**Task directions**.
Where "FederationError" occurs in a line of the entries below, copy that line.

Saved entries

========================================

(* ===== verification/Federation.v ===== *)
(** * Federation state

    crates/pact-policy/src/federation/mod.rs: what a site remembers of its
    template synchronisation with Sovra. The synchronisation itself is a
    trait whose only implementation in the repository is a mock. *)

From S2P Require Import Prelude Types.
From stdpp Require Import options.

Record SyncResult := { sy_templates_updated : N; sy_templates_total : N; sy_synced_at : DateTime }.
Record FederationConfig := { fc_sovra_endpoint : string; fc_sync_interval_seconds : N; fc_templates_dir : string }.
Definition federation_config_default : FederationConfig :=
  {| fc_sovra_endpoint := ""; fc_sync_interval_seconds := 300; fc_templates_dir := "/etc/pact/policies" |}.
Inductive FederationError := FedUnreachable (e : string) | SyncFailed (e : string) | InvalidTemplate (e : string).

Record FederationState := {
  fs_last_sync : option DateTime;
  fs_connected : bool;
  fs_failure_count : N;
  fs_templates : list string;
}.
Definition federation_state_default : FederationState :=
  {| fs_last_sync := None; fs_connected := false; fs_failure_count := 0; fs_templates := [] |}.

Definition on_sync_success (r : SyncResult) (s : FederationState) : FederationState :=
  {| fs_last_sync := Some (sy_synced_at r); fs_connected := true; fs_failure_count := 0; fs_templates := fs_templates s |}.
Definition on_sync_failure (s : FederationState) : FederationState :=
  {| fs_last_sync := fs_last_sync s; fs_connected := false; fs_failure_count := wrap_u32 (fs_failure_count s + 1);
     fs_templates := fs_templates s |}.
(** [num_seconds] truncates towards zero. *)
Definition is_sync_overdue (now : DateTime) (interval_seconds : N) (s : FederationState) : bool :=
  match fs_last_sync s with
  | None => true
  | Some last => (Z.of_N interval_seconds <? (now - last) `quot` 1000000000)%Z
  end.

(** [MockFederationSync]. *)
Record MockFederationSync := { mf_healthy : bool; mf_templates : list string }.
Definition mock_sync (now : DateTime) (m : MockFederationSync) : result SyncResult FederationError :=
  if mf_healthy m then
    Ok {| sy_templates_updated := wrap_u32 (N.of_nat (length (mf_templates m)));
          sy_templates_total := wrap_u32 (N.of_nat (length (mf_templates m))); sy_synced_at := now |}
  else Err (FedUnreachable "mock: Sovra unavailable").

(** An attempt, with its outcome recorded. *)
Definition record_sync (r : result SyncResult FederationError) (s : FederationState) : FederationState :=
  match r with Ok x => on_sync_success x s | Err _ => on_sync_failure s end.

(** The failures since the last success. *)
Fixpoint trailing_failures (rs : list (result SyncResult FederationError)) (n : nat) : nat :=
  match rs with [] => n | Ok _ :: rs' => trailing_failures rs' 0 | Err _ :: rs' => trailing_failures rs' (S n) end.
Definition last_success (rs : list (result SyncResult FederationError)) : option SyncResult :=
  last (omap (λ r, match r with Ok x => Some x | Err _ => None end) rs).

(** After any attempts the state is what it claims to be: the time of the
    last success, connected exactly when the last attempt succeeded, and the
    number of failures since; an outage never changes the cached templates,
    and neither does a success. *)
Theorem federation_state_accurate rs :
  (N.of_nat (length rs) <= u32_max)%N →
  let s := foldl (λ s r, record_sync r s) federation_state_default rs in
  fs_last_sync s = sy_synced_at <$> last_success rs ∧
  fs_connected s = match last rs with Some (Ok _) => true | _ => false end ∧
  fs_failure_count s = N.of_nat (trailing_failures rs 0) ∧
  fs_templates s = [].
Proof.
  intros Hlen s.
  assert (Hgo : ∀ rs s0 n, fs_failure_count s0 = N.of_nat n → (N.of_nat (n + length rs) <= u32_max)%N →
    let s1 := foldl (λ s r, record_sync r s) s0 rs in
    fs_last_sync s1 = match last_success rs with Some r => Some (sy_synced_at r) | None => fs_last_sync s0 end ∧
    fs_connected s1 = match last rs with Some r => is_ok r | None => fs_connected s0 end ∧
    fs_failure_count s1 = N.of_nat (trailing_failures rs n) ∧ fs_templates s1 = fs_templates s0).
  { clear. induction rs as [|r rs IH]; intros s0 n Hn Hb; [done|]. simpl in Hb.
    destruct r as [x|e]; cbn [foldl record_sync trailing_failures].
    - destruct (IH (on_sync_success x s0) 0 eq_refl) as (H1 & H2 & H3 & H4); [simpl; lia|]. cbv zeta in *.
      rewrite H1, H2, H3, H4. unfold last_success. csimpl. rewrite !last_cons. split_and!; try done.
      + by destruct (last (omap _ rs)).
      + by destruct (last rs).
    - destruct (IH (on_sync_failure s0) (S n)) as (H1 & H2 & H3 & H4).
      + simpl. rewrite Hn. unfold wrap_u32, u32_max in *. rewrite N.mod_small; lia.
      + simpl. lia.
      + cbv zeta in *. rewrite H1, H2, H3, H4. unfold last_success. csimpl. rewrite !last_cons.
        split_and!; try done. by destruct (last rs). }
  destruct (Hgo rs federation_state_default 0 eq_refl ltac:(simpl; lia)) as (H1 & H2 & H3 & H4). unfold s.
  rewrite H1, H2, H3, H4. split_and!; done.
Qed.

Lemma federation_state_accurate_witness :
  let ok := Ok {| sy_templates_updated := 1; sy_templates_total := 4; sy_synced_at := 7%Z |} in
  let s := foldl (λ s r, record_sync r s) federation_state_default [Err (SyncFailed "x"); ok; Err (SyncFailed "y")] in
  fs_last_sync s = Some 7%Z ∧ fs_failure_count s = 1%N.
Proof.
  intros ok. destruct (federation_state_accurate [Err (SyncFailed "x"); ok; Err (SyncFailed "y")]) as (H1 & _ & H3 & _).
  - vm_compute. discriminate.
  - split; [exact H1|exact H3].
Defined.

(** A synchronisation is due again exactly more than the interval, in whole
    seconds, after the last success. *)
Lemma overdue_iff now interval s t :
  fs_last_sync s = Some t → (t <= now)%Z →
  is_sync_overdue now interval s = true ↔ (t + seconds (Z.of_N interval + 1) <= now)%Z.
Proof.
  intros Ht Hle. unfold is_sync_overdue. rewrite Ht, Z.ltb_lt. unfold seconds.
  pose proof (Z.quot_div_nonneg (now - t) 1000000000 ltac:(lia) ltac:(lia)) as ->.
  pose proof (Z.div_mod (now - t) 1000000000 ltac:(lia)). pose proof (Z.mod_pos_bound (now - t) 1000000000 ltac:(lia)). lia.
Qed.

========================================

**Completed task**.
Inductive FederationError := FedUnreachable (e : string) | SyncFailed (e : string) | InvalidTemplate (e : string).
Definition mock_sync (now : DateTime) (m : MockFederationSync) : result SyncResult FederationError :=
Definition record_sync (r : result SyncResult FederationError) (s : FederationState) : FederationState :=
Fixpoint trailing_failures (rs : list (result SyncResult FederationError)) (n : nat) : nat :=
Definition last_success (rs : list (result SyncResult FederationError)) : option SyncResult :=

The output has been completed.